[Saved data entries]
=== Section Start ===

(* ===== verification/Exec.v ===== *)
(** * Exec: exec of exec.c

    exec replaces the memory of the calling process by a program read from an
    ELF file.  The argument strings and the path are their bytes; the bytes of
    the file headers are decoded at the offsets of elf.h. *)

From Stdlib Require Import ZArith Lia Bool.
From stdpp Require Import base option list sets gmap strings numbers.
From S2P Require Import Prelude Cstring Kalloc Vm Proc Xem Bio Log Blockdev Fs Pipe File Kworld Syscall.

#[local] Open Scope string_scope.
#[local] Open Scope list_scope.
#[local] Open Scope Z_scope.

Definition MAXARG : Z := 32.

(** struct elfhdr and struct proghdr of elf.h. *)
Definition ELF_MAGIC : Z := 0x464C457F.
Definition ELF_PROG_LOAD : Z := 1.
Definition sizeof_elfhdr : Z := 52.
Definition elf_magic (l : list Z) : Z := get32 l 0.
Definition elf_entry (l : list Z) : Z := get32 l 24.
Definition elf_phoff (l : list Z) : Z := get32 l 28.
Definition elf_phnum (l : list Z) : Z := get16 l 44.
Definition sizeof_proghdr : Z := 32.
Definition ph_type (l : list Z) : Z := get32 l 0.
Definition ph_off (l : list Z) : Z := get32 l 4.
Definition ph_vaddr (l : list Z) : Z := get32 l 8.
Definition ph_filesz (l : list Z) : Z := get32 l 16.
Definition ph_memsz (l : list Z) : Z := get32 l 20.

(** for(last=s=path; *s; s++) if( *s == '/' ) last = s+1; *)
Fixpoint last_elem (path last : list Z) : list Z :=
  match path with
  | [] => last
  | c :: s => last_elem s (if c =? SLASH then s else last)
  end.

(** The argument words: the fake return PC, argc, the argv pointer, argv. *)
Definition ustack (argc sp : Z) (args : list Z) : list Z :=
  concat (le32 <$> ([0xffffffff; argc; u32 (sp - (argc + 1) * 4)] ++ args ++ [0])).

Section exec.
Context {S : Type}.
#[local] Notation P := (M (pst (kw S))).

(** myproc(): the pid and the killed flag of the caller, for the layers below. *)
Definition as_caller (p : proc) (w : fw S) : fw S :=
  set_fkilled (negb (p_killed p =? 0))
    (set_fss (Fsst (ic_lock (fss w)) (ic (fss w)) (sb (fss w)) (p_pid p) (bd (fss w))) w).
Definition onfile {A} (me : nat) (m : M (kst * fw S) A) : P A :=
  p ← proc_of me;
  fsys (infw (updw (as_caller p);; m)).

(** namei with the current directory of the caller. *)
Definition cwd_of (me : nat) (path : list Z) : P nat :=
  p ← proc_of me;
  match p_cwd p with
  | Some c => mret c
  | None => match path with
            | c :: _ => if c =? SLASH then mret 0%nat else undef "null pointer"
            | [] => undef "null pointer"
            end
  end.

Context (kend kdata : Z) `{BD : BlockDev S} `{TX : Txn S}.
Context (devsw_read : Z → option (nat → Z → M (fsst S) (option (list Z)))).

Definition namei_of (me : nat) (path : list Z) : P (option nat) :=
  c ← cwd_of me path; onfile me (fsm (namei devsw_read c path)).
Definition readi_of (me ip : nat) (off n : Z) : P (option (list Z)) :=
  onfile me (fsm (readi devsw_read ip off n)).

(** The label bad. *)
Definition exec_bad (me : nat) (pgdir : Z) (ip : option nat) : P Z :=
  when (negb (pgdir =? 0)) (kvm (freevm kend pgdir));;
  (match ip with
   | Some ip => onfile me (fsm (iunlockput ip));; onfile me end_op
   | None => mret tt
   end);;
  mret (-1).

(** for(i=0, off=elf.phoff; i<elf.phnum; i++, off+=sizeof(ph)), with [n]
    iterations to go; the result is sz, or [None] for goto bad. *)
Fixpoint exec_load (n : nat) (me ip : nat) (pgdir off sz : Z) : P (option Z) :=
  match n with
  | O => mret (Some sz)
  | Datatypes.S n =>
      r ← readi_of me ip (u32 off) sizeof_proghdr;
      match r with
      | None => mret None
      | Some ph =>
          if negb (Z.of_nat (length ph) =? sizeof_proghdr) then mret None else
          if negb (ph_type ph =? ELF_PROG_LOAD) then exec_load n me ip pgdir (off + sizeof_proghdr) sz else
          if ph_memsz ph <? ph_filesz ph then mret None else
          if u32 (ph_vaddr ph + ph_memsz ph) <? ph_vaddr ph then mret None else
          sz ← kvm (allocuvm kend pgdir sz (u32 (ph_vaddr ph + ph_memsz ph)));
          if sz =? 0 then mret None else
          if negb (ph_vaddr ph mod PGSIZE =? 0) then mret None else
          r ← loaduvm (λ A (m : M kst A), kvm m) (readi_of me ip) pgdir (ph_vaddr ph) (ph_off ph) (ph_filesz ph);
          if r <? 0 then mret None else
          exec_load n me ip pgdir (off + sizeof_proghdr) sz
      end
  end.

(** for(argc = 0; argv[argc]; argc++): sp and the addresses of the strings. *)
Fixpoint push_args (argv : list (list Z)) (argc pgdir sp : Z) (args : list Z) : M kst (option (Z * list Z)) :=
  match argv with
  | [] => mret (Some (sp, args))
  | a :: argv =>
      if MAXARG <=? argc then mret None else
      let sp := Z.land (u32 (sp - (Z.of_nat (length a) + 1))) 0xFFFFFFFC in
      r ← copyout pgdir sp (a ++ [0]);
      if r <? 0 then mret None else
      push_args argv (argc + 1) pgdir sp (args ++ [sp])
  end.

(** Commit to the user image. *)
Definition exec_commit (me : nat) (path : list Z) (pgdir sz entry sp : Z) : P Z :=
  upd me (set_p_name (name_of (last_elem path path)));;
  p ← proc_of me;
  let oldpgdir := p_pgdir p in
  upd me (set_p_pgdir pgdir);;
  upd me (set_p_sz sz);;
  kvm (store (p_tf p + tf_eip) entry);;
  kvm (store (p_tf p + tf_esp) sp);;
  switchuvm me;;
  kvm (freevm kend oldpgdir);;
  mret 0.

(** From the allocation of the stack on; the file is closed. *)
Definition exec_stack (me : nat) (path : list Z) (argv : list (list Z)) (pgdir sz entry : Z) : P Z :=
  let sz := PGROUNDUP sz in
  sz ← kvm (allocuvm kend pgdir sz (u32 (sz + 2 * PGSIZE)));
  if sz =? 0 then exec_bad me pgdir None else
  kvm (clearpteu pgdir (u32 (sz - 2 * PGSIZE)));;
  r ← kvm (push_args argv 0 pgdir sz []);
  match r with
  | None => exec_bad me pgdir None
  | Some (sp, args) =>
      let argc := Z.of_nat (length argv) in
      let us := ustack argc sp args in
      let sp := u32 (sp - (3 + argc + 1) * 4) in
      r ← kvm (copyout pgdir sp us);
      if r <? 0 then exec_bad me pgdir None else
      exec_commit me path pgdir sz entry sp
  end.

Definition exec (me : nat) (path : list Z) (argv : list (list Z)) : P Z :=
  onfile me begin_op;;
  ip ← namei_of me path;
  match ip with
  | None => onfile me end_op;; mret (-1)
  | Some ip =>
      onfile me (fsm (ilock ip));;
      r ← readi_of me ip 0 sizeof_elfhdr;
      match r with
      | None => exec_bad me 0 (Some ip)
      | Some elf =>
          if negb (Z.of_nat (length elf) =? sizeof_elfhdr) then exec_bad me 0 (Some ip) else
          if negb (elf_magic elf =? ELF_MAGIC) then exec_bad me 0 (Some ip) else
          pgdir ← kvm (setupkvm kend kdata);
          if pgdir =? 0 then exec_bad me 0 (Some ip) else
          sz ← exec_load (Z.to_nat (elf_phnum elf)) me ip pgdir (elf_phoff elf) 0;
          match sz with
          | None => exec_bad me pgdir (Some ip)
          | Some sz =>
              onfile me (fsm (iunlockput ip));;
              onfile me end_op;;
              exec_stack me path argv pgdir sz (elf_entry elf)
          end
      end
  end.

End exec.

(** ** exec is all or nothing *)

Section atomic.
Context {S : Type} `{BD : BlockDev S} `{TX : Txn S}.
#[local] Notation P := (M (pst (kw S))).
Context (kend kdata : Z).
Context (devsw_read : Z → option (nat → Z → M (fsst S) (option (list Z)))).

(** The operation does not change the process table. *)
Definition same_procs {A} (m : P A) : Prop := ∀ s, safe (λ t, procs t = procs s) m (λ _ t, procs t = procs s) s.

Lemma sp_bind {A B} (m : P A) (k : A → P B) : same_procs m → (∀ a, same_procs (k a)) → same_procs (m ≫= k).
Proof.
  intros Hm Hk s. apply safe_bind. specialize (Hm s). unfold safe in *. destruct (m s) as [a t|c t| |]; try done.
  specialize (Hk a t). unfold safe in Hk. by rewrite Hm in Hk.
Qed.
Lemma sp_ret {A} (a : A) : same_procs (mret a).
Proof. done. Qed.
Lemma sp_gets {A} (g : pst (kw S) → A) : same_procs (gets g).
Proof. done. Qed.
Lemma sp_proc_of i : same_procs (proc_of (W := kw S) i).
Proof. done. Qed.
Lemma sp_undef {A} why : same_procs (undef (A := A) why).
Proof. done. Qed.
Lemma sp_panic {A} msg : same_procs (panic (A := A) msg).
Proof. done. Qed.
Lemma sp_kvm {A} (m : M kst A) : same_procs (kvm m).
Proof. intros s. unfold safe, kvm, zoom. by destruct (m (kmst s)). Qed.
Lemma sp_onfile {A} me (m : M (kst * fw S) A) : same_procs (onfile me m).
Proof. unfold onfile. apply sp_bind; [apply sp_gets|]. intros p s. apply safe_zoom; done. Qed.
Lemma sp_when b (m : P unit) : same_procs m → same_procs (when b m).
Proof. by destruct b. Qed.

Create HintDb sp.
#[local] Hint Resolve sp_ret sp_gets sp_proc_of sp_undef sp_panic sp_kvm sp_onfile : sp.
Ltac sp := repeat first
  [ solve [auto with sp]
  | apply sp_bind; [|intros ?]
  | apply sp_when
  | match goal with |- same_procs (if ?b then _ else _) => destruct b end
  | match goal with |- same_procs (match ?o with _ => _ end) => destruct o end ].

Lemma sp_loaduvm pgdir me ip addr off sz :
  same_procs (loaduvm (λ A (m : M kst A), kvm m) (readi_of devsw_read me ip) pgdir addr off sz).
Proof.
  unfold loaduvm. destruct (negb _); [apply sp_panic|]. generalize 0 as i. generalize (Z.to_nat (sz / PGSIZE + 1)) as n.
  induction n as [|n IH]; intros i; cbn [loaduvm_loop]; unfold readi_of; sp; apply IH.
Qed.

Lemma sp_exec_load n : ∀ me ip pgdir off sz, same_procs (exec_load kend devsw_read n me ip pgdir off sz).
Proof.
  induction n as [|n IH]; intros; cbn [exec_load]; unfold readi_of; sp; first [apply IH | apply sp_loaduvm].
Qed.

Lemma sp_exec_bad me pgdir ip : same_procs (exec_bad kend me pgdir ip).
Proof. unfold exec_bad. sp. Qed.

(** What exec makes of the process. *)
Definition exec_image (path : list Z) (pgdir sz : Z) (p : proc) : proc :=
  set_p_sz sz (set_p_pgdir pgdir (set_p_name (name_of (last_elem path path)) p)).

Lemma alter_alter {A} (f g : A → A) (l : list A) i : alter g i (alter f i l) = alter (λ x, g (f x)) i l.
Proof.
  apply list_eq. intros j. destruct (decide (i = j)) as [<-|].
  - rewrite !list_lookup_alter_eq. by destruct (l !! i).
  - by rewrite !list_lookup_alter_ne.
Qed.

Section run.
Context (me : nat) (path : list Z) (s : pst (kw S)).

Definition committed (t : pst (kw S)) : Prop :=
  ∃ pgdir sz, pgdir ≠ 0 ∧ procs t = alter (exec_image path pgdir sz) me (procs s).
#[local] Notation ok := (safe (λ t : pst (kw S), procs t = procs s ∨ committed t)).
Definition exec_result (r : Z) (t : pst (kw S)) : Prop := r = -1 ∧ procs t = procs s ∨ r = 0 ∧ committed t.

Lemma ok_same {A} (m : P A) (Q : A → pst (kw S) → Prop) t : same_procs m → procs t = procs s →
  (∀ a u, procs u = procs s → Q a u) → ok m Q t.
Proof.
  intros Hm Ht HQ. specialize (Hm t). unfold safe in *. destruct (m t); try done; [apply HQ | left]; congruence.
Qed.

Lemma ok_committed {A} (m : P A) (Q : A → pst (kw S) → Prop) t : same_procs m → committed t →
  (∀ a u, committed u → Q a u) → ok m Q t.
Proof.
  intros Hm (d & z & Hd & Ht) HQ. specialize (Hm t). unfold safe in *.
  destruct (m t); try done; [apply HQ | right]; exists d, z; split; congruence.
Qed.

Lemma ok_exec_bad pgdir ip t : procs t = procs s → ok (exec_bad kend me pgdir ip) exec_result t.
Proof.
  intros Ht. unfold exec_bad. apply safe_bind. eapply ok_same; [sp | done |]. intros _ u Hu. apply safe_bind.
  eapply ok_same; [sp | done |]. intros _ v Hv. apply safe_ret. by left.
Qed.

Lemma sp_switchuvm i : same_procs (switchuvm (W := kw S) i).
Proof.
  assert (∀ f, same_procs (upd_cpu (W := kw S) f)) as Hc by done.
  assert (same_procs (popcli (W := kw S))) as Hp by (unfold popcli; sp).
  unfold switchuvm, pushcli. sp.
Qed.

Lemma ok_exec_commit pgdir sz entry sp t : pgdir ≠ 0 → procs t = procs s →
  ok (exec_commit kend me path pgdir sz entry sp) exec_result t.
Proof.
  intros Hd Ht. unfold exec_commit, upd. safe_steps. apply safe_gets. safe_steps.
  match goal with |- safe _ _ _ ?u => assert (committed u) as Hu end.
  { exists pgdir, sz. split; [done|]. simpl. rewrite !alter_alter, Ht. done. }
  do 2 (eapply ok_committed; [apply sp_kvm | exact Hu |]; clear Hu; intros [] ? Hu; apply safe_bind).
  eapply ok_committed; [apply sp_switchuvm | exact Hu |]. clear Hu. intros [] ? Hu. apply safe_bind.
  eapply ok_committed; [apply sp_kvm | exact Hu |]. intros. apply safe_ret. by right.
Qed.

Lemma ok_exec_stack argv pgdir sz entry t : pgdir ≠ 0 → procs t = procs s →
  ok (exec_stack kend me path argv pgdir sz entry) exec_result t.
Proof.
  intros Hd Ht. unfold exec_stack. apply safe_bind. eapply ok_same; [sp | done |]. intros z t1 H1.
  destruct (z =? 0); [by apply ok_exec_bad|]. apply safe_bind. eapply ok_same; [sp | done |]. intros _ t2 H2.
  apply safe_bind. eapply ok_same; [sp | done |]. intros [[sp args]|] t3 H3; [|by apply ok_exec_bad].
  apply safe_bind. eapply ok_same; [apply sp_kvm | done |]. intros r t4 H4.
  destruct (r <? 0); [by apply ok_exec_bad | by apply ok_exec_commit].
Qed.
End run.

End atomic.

=== Section End ===

What you should do - Copy each line in the entries above where the word "length" shows up.

Reply to the exercise -
          if negb (Z.of_nat (length ph) =? sizeof_proghdr) then mret None else
      let sp := Z.land (u32 (sp - (Z.of_nat (length a) + 1))) 0xFFFFFFFC in
      let argc := Z.of_nat (length argv) in
          if negb (Z.of_nat (length elf) =? sizeof_elfhdr) then exec_bad me 0 (Some ip) else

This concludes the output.